** Input data follows **
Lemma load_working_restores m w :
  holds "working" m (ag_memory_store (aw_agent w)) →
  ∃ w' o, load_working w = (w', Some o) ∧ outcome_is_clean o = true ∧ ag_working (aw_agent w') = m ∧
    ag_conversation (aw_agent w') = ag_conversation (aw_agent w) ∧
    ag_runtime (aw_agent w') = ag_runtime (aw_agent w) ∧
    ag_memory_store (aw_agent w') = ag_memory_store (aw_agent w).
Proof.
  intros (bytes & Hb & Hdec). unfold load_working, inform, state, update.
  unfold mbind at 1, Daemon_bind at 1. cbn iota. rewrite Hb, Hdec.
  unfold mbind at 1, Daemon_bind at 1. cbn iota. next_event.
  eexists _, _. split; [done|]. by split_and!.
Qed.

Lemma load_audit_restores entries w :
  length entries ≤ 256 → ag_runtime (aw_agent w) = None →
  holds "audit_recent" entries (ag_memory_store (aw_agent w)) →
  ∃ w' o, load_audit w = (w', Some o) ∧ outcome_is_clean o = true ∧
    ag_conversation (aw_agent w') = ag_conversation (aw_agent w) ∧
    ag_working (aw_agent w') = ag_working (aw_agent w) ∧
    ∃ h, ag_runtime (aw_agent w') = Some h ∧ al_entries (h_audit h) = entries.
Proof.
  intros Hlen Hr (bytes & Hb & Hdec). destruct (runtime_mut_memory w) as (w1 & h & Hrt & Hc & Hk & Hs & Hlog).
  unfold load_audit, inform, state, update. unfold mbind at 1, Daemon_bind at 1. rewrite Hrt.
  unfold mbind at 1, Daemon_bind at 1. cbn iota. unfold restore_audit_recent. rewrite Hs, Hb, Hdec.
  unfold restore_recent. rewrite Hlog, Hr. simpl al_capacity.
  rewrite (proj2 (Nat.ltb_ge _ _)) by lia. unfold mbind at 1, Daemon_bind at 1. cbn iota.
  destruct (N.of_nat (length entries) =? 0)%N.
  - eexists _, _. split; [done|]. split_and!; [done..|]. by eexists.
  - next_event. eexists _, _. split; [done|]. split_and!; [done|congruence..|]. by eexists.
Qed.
** End of Input data **
** Input data follows **
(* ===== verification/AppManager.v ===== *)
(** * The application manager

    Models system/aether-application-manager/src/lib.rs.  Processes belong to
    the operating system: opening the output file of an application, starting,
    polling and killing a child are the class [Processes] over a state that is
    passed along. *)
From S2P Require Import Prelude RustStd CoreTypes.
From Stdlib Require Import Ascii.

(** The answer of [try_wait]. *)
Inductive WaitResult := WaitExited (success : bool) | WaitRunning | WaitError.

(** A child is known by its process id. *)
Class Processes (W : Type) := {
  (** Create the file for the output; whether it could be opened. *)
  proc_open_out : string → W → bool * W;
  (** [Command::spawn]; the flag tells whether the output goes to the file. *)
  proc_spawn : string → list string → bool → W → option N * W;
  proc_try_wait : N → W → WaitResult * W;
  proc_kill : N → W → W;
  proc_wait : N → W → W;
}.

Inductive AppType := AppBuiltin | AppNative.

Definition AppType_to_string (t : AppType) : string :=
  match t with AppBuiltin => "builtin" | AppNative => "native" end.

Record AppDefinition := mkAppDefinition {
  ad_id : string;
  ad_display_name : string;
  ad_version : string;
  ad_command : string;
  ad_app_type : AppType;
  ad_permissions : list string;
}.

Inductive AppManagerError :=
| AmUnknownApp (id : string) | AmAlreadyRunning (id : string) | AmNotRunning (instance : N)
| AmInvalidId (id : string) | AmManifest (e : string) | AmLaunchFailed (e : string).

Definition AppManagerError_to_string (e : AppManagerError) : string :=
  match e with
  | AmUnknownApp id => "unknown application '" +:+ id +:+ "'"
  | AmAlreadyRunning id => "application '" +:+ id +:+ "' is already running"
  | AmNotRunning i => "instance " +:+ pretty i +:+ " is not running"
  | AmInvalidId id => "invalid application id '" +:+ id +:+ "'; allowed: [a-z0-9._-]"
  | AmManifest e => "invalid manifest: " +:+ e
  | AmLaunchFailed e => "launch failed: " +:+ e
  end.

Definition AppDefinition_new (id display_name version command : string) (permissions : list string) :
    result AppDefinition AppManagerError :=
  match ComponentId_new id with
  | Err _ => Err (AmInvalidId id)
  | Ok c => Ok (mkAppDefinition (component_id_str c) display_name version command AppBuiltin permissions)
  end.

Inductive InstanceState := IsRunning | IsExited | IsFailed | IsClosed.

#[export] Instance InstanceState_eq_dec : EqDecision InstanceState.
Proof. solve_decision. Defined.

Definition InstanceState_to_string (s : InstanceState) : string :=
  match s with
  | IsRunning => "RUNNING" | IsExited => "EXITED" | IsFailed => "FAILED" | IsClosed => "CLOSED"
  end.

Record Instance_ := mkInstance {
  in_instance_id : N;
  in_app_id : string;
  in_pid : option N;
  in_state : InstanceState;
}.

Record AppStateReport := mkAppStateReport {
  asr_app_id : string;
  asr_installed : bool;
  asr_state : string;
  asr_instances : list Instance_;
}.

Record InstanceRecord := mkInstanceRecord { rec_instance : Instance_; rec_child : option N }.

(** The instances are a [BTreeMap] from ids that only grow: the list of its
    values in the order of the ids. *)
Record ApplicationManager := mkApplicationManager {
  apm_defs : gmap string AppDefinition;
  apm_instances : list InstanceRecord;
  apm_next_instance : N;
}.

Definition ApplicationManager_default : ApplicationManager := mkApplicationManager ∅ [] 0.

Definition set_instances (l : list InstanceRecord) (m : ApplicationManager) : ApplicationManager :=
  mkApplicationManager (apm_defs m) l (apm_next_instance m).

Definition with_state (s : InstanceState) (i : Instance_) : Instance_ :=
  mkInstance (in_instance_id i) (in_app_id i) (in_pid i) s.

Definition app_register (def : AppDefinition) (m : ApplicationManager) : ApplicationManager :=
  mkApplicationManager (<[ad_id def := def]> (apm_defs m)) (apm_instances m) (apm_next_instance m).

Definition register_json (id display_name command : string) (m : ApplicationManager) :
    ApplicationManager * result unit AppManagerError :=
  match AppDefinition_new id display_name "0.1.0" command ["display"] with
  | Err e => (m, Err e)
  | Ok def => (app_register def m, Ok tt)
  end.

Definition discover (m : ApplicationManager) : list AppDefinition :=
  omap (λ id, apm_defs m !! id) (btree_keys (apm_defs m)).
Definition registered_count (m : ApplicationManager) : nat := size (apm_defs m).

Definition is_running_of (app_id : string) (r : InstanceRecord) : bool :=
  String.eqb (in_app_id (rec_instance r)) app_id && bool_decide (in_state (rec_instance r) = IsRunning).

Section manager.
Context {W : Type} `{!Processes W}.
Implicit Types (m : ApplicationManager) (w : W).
** End of Input data **
**Problem statement**. The expected answer is a copy of each line in the records that holds the word "AppBuiltin".

**Solution for this exercise**.
Inductive AppType := AppBuiltin | AppNative.
  match t with AppBuiltin => "builtin" | AppNative => "native" end.
  | Ok c => Ok (mkAppDefinition (component_id_str c) display_name version command AppBuiltin permissions)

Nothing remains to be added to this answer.